Peut-on, quand on veut permettre aux enfants d’entrer dans le langage poétique, se contenter de faire écrire « à la manière de » et recevoir ces écrits pastiches dont seules les rimes et jeux de mots marquent la forme poétique ? Peut-on prendre pour de la poésie ces textes forcés,  formatés, qui ne peuvent porter l’intime du langage poétique ?
Faire entrer la poésie dans la classe c’est autoriser le rêve, permettre à l’intime de jaillir, donner à chacun, le langage de la liberté. C’est permettre un acte créateur, fondateur, grâce à la coopération et à la liberté d’expression donnée, et par l’enrichissement culturel de tous.
Quand la poésie descend dans la rue, elle signe bien là sa volonté d’être pour tous.

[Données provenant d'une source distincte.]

(** The loop of [main] over the selected options; [None]: more input is needed. *)
Fixpoint menu (s : state) (cs : list command) : result (option progress) :=
  match cs with
  | [] => Ok None
  | c :: cs =>
    let go p := match p with Continue s => menu s cs | Ended s => Ok (Some (Ended s)) end in
    match c with
    | Connect accepted => go (connectToServer s accepted)
    | Disconnect n => go (disconnectFromServer s n)
    | GetTime junk n => go (getTimeFromServer junk s n)
    | GetName junk n => go (getNameFromServer junk s n)
    | GetClients junk n => go (getClientsFromServer junk s n)
    | Send junk dest word calls =>
      s' ← sendMsgToAnotherClient junk dest word calls s;
      match s' with Some s' => menu s' cs | None => Ok None end
    | Other => menu s cs
    | Leave n =>
      match (if currentStatus s =? 0 then Continue s else disconnectFromServer s n) with
      | Continue s => Ok (Some (Ended (say s [Print "Bye!"; Exit 0])))
      | Ended s => Ok (Some (Ended s))
      end
    end
  end.

(** ** The receiving thread *)

(** What [recv] with [MSG_DONTWAIT] returns; it never delivers more than it was
    asked for. *)
Inductive arrival :=
| Arrived (l : list Z)
| EndOfFile
| WouldBlock     (* EAGAIN, EWOULDBLOCK or EINTR *)
| Failed.

Inductive received :=
| Packet (l : list Z) (later : list arrival)
| Died
| Waiting.

(** [while((len = recv(sockfd, ptr, totalLen, MSG_DONTWAIT)) && totalLen)] *)
Fixpoint receive_loop (calls : list arrival) (totalLen : nat) (got : list Z) : received :=
  match calls with
  | [] => Waiting
  | r :: calls =>
    match r with
    | EndOfFile => Packet got calls
    | _ =>
      match totalLen with
      | O => Packet got calls
      | _ =>
        match r with
        | Arrived l => receive_loop calls (totalLen - length l) (got ++ l)
        | WouldBlock => receive_loop calls totalLen got
        | _ => Died
        end
      end
    end
  end.

(** [switch(resp.type)]; the list of clients is read up to the number in the
    packet. *)
Definition show (r : Response) : result (list output) :=
  if rtype r =? 0 then Ok [PrintTime (timeInSecond r)]
  else if rtype r =? 1 then Ok [PrintName (serverName r)]
  else if rtype r =? 2 then
    if Z.of_nat (length (clients r)) <? numOfConnect r then Undefined
    else Ok (map (fun c => PrintClient (id c) (ip c) (port c))
               (take (Z.to_nat (numOfConnect r)) (clients r)))
  else if rtype r =? 3 then
    Ok (if success r =? 0 then [Print "Send message success!"] else [PrintError (error r)])
  else if rtype r =? 4 then Ok [PrintMessage (client r) (rmessage r)]
  else Ok [].

(** One round of the loop of [receiveMessage]; the packet was cleared before.
    [exit] is [Fatal]; [None] when the thread waits for more. *)
Definition receive_round (calls : list arrival) : result (option (list output * list arrival)) :=
  match receive_loop calls (c_size c_Response) [] with
  | Packet got later =>
    o ← show (c_dec c_Response (got ++ zeros (c_size c_Response - length got)));
    Ok (Some (o, later))
  | Died => Fatal "ERROR: Receive messages failed."
  | Waiting => Ok None
  end.

(** [receiveMessage] for [n] rounds while the status stays 1. *)
Fixpoint receiveMessage (n : nat) (calls : list arrival) : result (option (list output * list arrival)) :=
  match n with
  | O => Ok (Some ([], calls))
  | S n =>
    r ← receive_round calls;
    match r with
    | None => Ok None
    | Some (o, calls) =>
      r' ← receiveMessage n calls;
      Ok ('(o', calls) ← r'; Some (o ++ o', calls))
    end
  end.

(** ** Theorems *)

(** The characters that arrive. *)
Definition arrived (calls : list arrival) : list Z :=
  concat (map (fun r => match r with Arrived l => l | _ => [] end) calls).

(** The connection stays up: characters come or have to be waited for. *)
Definition alive (r : arrival) : Prop :=
  match r with Arrived l => l <> [] | WouldBlock => True | _ => False end.

Lemma receive_loop_all calls : forall n got x more,
  Forall alive calls -> length (arrived calls) = n -> match calls with [] => True | _ => n <> 0%nat end ->
  last calls <> Some WouldBlock -> alive x \/ x = Failed \/ x = EndOfFile ->
  receive_loop (calls ++ x :: more) n got = Packet (got ++ arrived calls) more.
Proof.
  induction calls as [|r calls IH]; intros n got x more Ha Hn H0 Hl Hx.
  - cbn in Hn. subst n. unfold arrived. cbn. rewrite app_nil_r. by destruct x.
  - inversion Ha as [|? ? Hr Ha']; subst. cbn [app receive_loop].
    assert (calls <> [] -> length (arrived calls) <> 0%nat) as Hc.
    { clear -Ha' Hl. intros Hne. destruct (last calls) as [y|] eqn:E.
      - apply last_Some in E as [pre ->]. apply Forall_app in Ha' as [_ Hy].
        inversion Hy as [|? ? Hy1 _]; subst. unfold arrived. rewrite map_app, concat_app, length_app.
        rewrite app_comm_cons, last_snoc in Hl. destruct y as [[|c l]| | |]; simpl in *; try done; lia.
      - by apply last_None in E. }
    destruct (length (arrived (r :: calls))) as [|k] eqn:Ek; [done|]. destruct r as [l| | |]; try done.
    + change (arrived (Arrived l :: calls)) with (l ++ arrived calls) in *.
      rewrite length_app in Ek. rewrite (assoc_L (++)). apply IH; try done.
      * lia.
      * destruct calls as [|r' calls]; [done|]. specialize (Hc ltac:(done)).
        replace (S k - length l)%nat with (length (arrived (r' :: calls))) by lia. done.
      * intros E. apply Hl. destruct calls; [done|]. exact E.
    + change (arrived (WouldBlock :: calls)) with (arrived calls) in *. apply IH; try done.
      * destruct calls; [done|lia].
      * intros E. apply Hl. destruct calls; [done|]. exact E.
Qed.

Le Slam, art déclamatoire né dans les rues de Chicago, spectacle ouvert à tous, démocratise la poésie. Le langage cru de la cité s’autorise à franchir la scène pour que vibrent les colères, les amours, les révoltes. Accueilli à l’école, il permet aux jeunes de ces quartiers difficiles d’entrer en poésie. Il libère les mots, autorise le parler des banlieues et permet que chaque enfant ou jeune reconnu dans son acte créateur puisse s’oser à des écrits plus travaillés,puisse s’ouvrir aux poètes,et recevoir alors des textes qui jusque-là lui étaient obscurs, inaccessibles. La poésie de
la rue ouvre les portes à celle des poètes d’hier et d’aujourd’hui, la poésie se transmet, évolue et se fait mémoire pour mieux s’enrichir et… nous enrichir.